LORD FALCONER OF THOROTON, MR BRIAN LEONARD AND MS CLARE PILLMAN OBE

  400. But who decided that there should be one chief executive to run the whole show?
  (Lord Falconer of Thoroton) Well, that was a decision taken by the board of the Dome company in January 1997.

  401. Why did you not come to the decision that there should have been two chief executives, one to get everybody ready by 31 December—which Jennie Page did extremely well and everybody accepts that—but another chief executive for the content and from the artistic and the customer attraction point of view? Lots of people are beginning to say that should have happened. It is easy after the event but do you agree that it would have been better? I think everybody was exhausted. A target date like 31 December was a tremendous date to meet with the whole of the world looking at it so naturally people were going to be exhausted even if there had not been problems. Would it not have been better if there had been another team already up and running and having started?
  (Lord Falconer of Thoroton) I think there are two separate points there. First of all, should we have had some sort of creative director to deal with the creative aspects?

  402. In fact, somebody like and alongside Jennie Page with certain responsibilities, 12 months before the opening.
  (Lord Falconer of Thoroton) We had people who were experienced in running visitor attractions who were part of the team. It became obvious in the early part of this year that the skills you need for running, as it were, a big construction project were totally different from the skills needed to run a visitor attraction. I think it would have been, with the benefit of hindsight, much better if one could have, as it were, transited to that position with effect from 1 January in the year 2000, and with the benefit of hindsight I think you might be right in relation to that.

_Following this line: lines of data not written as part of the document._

Lemma metrics_null_before_window (ms : list metric) :
  forall (h h' : heap) aggs aggs',
    foldM step ms (h, aggs) = Some (h', aggs') ->
    forall m, m ∈ ms \/ null_before_window h (key m) ->
              null_before_window h' (key m).
Proof.
  induction ms as [|m' ms IH]; intros h h' aggs aggs' Hf m Hm;
    cbn [foldM] in Hf.
  - apply Some_pair_inj in Hf as [<- _].
    destruct Hm as [Hm|Hm]; [inversion Hm|exact Hm].
  - destruct (step (h, aggs) m') as [[h1 aggs1]|] eqn:Hm';
      cbn [mbind option_bind] in Hf; [|discriminate].
    destruct (sim_metric_spec _ _ _ _ _ Hm') as (Hmod & Hnull & _).
    apply (IH _ _ _ _ Hf).
    destruct Hm as [Hm|Hm].
    { apply elem_of_cons in Hm as [->|Hm]; [now right|now left]. }
    right. intros i o Ho Hi. destruct (Hnull i o Ho Hi) as [NC NE].
    destruct (Hm i o Ho Hi) as [HC HE]. destruct Hmod as [_ Hfld].
    split.
    + destruct (decide (key m +:+ "_Control" ∈ footprint (key m')))
        as [Hin|Hnin]; [|now rewrite Hfld].
      apply elem_of_cons in Hin as [->|Hin]; [exact NC|].
      apply elem_of_cons in Hin as [->|Hin]; [exact NE|inversion Hin].
    + destruct (decide (key m +:+ "_Experiment" ∈ footprint (key m')))
        as [Hin|Hnin]; [|now rewrite Hfld].
      apply elem_of_cons in Hin as [->|Hin]; [exact NC|].
      apply elem_of_cons in Hin as [->|Hin]; [exact NE|inversion Hin].
Qed.

End MetricsOfSimulation.

(** ** More rounds never change a result

    A computation that ends within [fuel] rounds of the redraw loops
    gives the same result within any larger bound. *)

Lemma draw_nonzero_S fuel s :
  draw_nonzero (S fuel) s
  = if strict_eq (rand s).1 pos_zero then draw_nonzero fuel (rand s).2
    else Some (rand s).
Proof.
  cbn [draw_nonzero]. generalize (rand s). intros [u s']. reflexivity.
Qed.

Lemma draw_nonzero_more fuel : forall fuel' s r,
  (fuel <= fuel')%nat -> draw_nonzero fuel s = Some r ->
  draw_nonzero fuel' s = Some r.
Proof.
  induction fuel as [|fuel IH]; intros fuel' s r Hle H; [discriminate|].
  destruct fuel' as [|fuel']; [lia|]. rewrite draw_nonzero_S in *.
  destruct (strict_eq (rand s).1 pos_zero); [|exact H].
  apply IH; [lia|exact H].
Qed.

Lemma foldM_ext {A B : Type} (f g : A -> B -> option A) (l : list B) :
  (forall a x r, f a x = Some r -> g a x = Some r) ->
  forall a r, foldM f l a = Some r -> foldM g l a = Some r.
Proof.
  intros Hfg. induction l as [|x l IH]; intros a r H; [exact H|].
  cbn [foldM] in *. destruct (f a x) as [a'|] eqn:E;
    cbn [mbind option_bind] in H; [|discriminate].
  rewrite (Hfg _ _ _ E). cbn [mbind option_bind]. now apply IH.
Qed.

Section MoreFuel.

Variable M : MathLib.
Variables fuel fuel' : nat.
Hypothesis fuel_le : (fuel <= fuel')%nat.

Lemma boxMuller_more s r :
  boxMuller M fuel s = Some r -> boxMuller M fuel' s = Some r.
Proof.
  unfold boxMuller. intros H.
  destruct (draw_nonzero fuel s) as [[u s1]|] eqn:E1;
    cbn [mbind option_bind] in H; [|discriminate].
  rewrite (draw_nonzero_more _ _ _ _ fuel_le E1). cbn [mbind option_bind].
  destruct (draw_nonzero fuel s1) as [[v s2]|] eqn:E2;
    cbn [mbind option_bind] in H; [|discriminate].
  rewrite (draw_nonzero_more _ _ _ _ fuel_le E2). exact H.
Qed.

Lemma lift_used_more (h : heap) k data seed enforce r :
  lift_used M fuel h k data seed enforce = Some r ->
  lift_used M fuel' h k data seed enforce = Some r.
Proof.
  unfold lift_used, deriveDataDrivenLift. intros H.
  destruct (boxMuller M fuel _) as [[g s]|] eqn:E;
    cbn [mbind option_bind] in H; [|discriminate].
  rewrite (boxMuller_more _ _ E). exact H.
Qed.

Lemma sim_day_more k seed splitC splitT mu lift st io r :
  sim_day M fuel k seed splitC splitT mu lift st io = Some r ->
  sim_day M fuel' k seed splitC splitT mu lift st io = Some r.
Proof.
  unfold sim_day. destruct st as [h acc], io as [i o]. cbv zeta.
  destruct (String.eqb k "DAU"); [auto|]. intros H.
  destruct (boxMuller M fuel _) as [[g1 r1]|] eqn:E1;
    cbn [mbind option_bind] in H; [|discriminate].
  rewrite (boxMuller_more _ _ E1). cbn [mbind option_bind].
  destruct (boxMuller M fuel r1) as [[g2 r2]|] eqn:E2;
    cbn [mbind option_bind] in H; [|discriminate].
  rewrite (boxMuller_more _ _ E2). exact H.
Qed.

  403. It is easy with hindsight, but we did have a witness who said that what it lacked was somebody who was experienced in visitor attractions. The Chairman has outlined very well that Disney Paris failed anyway, with all the experts, but, nevertheless, we did have a witness at the beginning who said that there was a lack there.
  (Lord Falconer of Thoroton) During the year 1999 there was an operations director who had experience of being the operations director of a visitor attraction, but I think what was needed was that the leadership at the executive level of the company from the moment the visitor attraction opened should be led by somebody who had that experience and who had that focus. What PY has done—and you can form your own view about this having met him—is focused on running the business with a focus on making sure that it runs to help the visitor. In a sense, that is what the focus should have moved from, from the end of the construction site to the first opening, and that is what happened when PY came in February.

  404. Probably 12 months too late, many people would say. In a way, because the decision was taken much too early, it looked as if Jennie Page is being blamed for something that—
  (Lord Falconer of Thoroton) She is one of the major architects of the success of building the Dome and getting it there and on budget.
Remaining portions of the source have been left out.